When a line of the entries contains the word "injection", report that line.
/---
(* ===== verification/SessionPool.v ===== *)
(** * The pool of X DevAPI sessions: [database/db_mysqlconn_pool.h]

    Sessions are numbers; [answers k] is what the [k]-th attempt to open one yields, [None]
    when [mysqlx::Session] throws. [closed] records the sessions that were closed. *)
From S2P Require Import Prelude.

Record MySQLConnectionPool := mkPool {
  conn_pool_ : list Z;
  host_ : bytes; user_ : bytes; passwd_ : bytes; dbname_ : bytes;
  port_ : Z;
  pool_size_ : Z;
  closed : list Z;
}.

Definition set_pool (q : list Z) (p : MySQLConnectionPool) : MySQLConnectionPool :=
  mkPool q (host_ p) (user_ p) (passwd_ p) (dbname_ p) (port_ p) (pool_size_ p) (closed p).

(** The loop of [Init]: [conn_pool_.size() < pool_size_] compares as [size_t]. [None]: the fuel
    is used up. The result: the pool and [success_count]. *)
Fixpoint init_loop (fuel k : nat) (answers : nat → option Z) (success_count : Z) (p : MySQLConnectionPool)
    : option (MySQLConnectionPool * Z) :=
  if Zlen (conn_pool_ p) <? u64 (pool_size_ p) then
    match fuel with
    | O => None
    | S fuel' =>
        match answers k with
        | Some session =>
            init_loop fuel' (S k) answers (success_count + 1) (set_pool (conn_pool_ p ++ [session]) p)
        | None => init_loop fuel' (S k) answers success_count p
        end
    end
  else Some (p, success_count).

Definition Init (fuel : nat) (answers : nat → option Z) (host user passwd dbname : bytes) (port pool_size : Z)
    (p : MySQLConnectionPool) : option (outcome MySQLConnectionPool) :=
  let p1 := mkPool (conn_pool_ p) host user passwd dbname port pool_size (closed p) in
  match init_loop fuel 0 answers 0 p1 with
  | None => None
  | Some (p2, success_count) =>
      if (success_count =? 0) && (Zlen (conn_pool_ p2) =? u64 pool_size) then Some (Ok p2)
      else if success_count =? 0 then Some (Stop RuntimeError) else Some (Ok p2)
  end.

(** [wait_for] has ended: with an empty queue at the time limit it throws. *)
Definition GetConnection (p : MySQLConnectionPool) : outcome (Z * MySQLConnectionPool) :=
  match conn_pool_ p with
  | [] => Stop RuntimeError
  | c :: q => Ok (c, set_pool q p)
  end.

(** For a null pointer a new session is opened, which may fail. *)
Definition ReleaseConnection (conn answer : option Z) (p : MySQLConnectionPool) : MySQLConnectionPool :=
  match conn with
  | Some c => set_pool (conn_pool_ p ++ [c]) p
  | None => match answer with Some c => set_pool (conn_pool_ p ++ [c]) p | None => p end
  end.

Definition GetConnectionPoolSize (p : MySQLConnectionPool) : Z := Zlen (conn_pool_ p).

Definition MySQLConnectionPool_dtor (p : MySQLConnectionPool) : MySQLConnectionPool :=
  mkPool [] (host_ p) (user_ p) (passwd_ p) (dbname_ p) (port_ p) (pool_size_ p) (closed p ++ conn_pool_ p).

(** ** The loop of [Init] *)
Section init.
Implicit Types (p : MySQLConnectionPool) (answers : nat → option Z).

(** The sessions that attempts [k], [k+1], ... [k+n-1] open. *)
Definition sessions answers (k n : nat) : list Z := omap answers (seq k n).

(** The sessions still wanted. *)
Definition wanted p : Z := Z.max 0 (u64 (pool_size_ p) - Zlen (conn_pool_ p)).

Lemma sessions_S answers k n :
  sessions answers k (S n) = match answers k with Some s => [s] | None => [] end ++ sessions answers (S k) n.
Proof. unfold sessions. cbn [seq omap list_omap]. by destruct (answers k). Qed.

Lemma set_pool_app q1 q2 p : set_pool q2 (set_pool q1 p) = set_pool q2 p.
Proof. done. Qed.

(** With enough attempts that succeed the loop ends, and takes the first of them. *)
Lemma init_loop_ends answers fuel k n p :
  wanted p ≤ Zlen (sessions answers k fuel) →
  init_loop fuel k answers n p =
    Some (set_pool (conn_pool_ p ++ take (Z.to_nat (wanted p)) (sessions answers k fuel)) p, n + wanted p).
Proof.
  revert k n p. induction fuel as [|fuel IH]; intros k n p Hw; cbn [init_loop].
  - assert (H0 : wanted p = 0) by (change (Zlen (sessions answers k 0)) with 0 in Hw; unfold wanted in *; lia).
    rewrite H0. unfold wanted in H0. destruct (Z.ltb_spec (Zlen (conn_pool_ p)) (u64 (pool_size_ p))); [lia|].
    simpl. rewrite app_nil_r, Z.add_0_r. by destruct p.
  - destruct (Z.ltb_spec (Zlen (conn_pool_ p)) (u64 (pool_size_ p))) as [Hl|Hl].
    + rewrite sessions_S in *. destruct (answers k) as [s|] eqn:Ek; cbn [app] in *.
      * assert (H1 : wanted (set_pool (conn_pool_ p ++ [s]) p) = wanted p - 1).
        { unfold wanted in *. cbn [conn_pool_ pool_size_ set_pool]. rewrite Zlen_app. change (Zlen [s]) with 1. lia. }
        rewrite IH.
        -- rewrite H1, set_pool_app. cbn [conn_pool_ set_pool]. rewrite <- app_assoc.
           replace (Z.to_nat (wanted p)) with (S (Z.to_nat (wanted p - 1))) by (unfold wanted; lia).
           cbn [take app]. f_equal. f_equal. lia.
        -- rewrite H1. unfold Zlen in *. simpl length in *. lia.
      * by rewrite IH.
    + assert (H0 : wanted p = 0) by (unfold wanted; lia). rewrite H0. simpl.
      rewrite app_nil_r, Z.add_0_r. by destruct p.
Qed.

Lemma init_loop_runs answers fuel k n p :
  Zlen (sessions answers k fuel) < wanted p → init_loop fuel k answers n p = None.
Proof.
  revert k n p. induction fuel as [|fuel IH]; intros k n p Hw; cbn [init_loop];
    (destruct (Z.ltb_spec (Zlen (conn_pool_ p)) (u64 (pool_size_ p))) as [Hl|Hl];
     [|unfold wanted, Zlen in *; lia]); [done|].
  rewrite sessions_S in Hw. destruct (answers k) as [s|]; cbn [app] in Hw; [|by apply IH].
  apply IH. unfold wanted in *. cbn [conn_pool_ pool_size_ set_pool]. rewrite Zlen_app.
  change (Zlen [s]) with 1. unfold Zlen in *. simpl length in *. lia.
Qed.
End init.

(** C24. When [Init] returns: its loop ends exactly when as many attempts to open a session
    have succeeded as the pool still lacks, so with a server that cannot be reached it never
    ends (and holds the pool's lock). It adds the first sessions that could be opened. Called
    again for a pool that already has its size it changes nothing; for a pool that has more
    than the new size it throws. A negative size is taken as 2^64 less: such a call lacks
    more sessions than any server has. *)
Theorem init_termination (answers : nat → option Z) (host user passwd dbname : bytes) (port pool_size : Z)
    (p : MySQLConnectionPool) (fuel : nat) :
  let lacks := u64 pool_size - Zlen (conn_pool_ p) in
  let opened := sessions answers 0 fuel in
  let r := Init fuel answers host user passwd dbname port pool_size p in
  (is_Some r ↔ lacks ≤ Zlen opened) ∧
  (0 ≤ lacks ≤ Zlen opened →
     r = Some (Ok (mkPool (conn_pool_ p ++ take (Z.to_nat lacks) opened) host user passwd dbname port pool_size
                     (closed p)))) ∧
  (lacks < 0 → r = Some (Stop RuntimeError)) ∧
  (-2147483648 ≤ pool_size < 0 → Zlen (conn_pool_ p) < 2 ^ 32 → 2 ^ 62 ≤ lacks).
Proof.
  intros lacks opened r. subst r. unfold Init.
  set (p1 := mkPool _ _ _ _ _ _ _ _).
  assert (Hw : wanted p1 = Z.max 0 lacks) by done.
  pose proof (Zlen_nonneg opened).
  assert (Hneg : -2147483648 ≤ pool_size < 0 → Zlen (conn_pool_ p) < 2 ^ 32 → 2 ^ 62 ≤ lacks).
  { intros Hp Hl. subst lacks. unfold u64, uintw.
    rewrite <- (Z.mod_unique pool_size (2 ^ 64) (-1) (pool_size + 2 ^ 64)) by lia. lia. }
  destruct (Z.le_gt_cases lacks (Zlen opened)) as [Hle|Hgt].
  - rewrite init_loop_ends by (fold opened; lia). fold opened. rewrite Hw. cbn [conn_pool_ set_pool p1].
    destruct (Z.le_gt_cases 0 lacks) as [H0|H0].
    + rewrite Z.max_r by done.
      assert (Hok : ∀ q : MySQLConnectionPool, (if (0 + lacks =? 0) && (Zlen (conn_pool_ p ++ take (Z.to_nat lacks) opened) =? u64 pool_size)
         then Some (Ok q) else if 0 + lacks =? 0 then Some (Stop RuntimeError) else Some (Ok q)) = Some (Ok q)).
      { intros q. destruct (Z.eqb_spec (0 + lacks) 0) as [E|E]; [|done]. cbn [andb].
        rewrite Zlen_app, Zlen_take. match goal with |- context [?x =? u64 pool_size] =>
          assert (x = u64 pool_size) as -> by (unfold lacks in *; lia) end.
        by rewrite Z.eqb_refl. }
      rewrite Hok. split; [split; [done | by eexists]|]. split; [done|]. split; [lia | done].
    + rewrite Z.max_l by lia. simpl (Z.to_nat 0). rewrite take_0, app_nil_r. cbn [andb Z.eqb Z.add].
      destruct (Z.eqb_spec (Zlen (conn_pool_ p)) (u64 pool_size)); [unfold lacks in H0; lia|].
      split; [split; [done | by eexists]|]. split; [lia|]. split; [done | done].
  - rewrite init_loop_runs by (fold opened; lia). split; [split; [by intros [? ?] | lia]|].
    split; [lia|]. split; [lia | done].
Qed.

Lemma init_termination_witness :
  let p := mkPool [] [] [] [] [] 0 0 [] in
  let answers := λ k, if (k <? 2)%nat then None else Some (Z.of_nat k) in
  is_Some (Init 6 answers [] [] [] [] 3306 4 p) ∧
  2 ^ 62 ≤ u64 (-1) - Zlen (conn_pool_ p).
Proof.
  intros p answers. split.
  - destruct (init_termination answers [] [] [] [] 3306 4 p 6) as ([_ H] & _).
    apply H. vm_compute. discriminate.
  - destruct (init_termination answers [] [] [] [] 3306 (-1) p 6) as (_ & _ & _ & H).
    apply H; [lia | vm_compute; reflexivity].
Defined.

(** ** Lending *)
Inductive lend_step : MySQLConnectionPool * list Z → MySQLConnectionPool * list Z → Prop :=
| l_get c p p' held : GetConnection p = Ok (c, p') → lend_step (p, held) (p', c :: held)
| l_put c p held held' answer :
    held ≡ₚ c :: held' → lend_step (p, held) (ReleaseConnection (Some c) answer p, held').

(** A session is in the pool or lent to one client, and none is lost, as long as clients give
    back what they were lent; the destructor closes those that were given back. *)
Theorem sessions_conserved p held p' held' :
  rtc lend_step (p, held) (p', held') →
  conn_pool_ p' ++ held' ≡ₚ conn_pool_ p ++ held ∧
  closed (MySQLConnectionPool_dtor p') = closed p' ++ conn_pool_ p'.
Proof.
  intros H. split; [|done]. remember (p, held) as s eqn:Es. remember (p', held') as s' eqn:Es'.
  revert p held p' held' Es Es'. induction H as [s|s t s' Hst _ IH]; intros p held p' held' -> Es'.
  - by injection Es' as -> ->.
  - subst s'. destruct t as [pt ht]. rewrite (IH pt ht p' held' eq_refl eq_refl).
    inversion Hst as [c ? ? ? E|c ? ? ? ? E]; subst.
    + unfold GetConnection in E. destruct (conn_pool_ p) as [|x q]; [done|]. injection E as -> <-. simpl.
      by rewrite Permutation_middle.
    + simpl. rewrite E, <- app_assoc. done.
Qed.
\---
**Reply to the exercise:**
  - by injection Es' as -> ->.
    + unfold GetConnection in E. destruct (conn_pool_ p) as [|x q]; [done|]. injection E as -> <-. simpl.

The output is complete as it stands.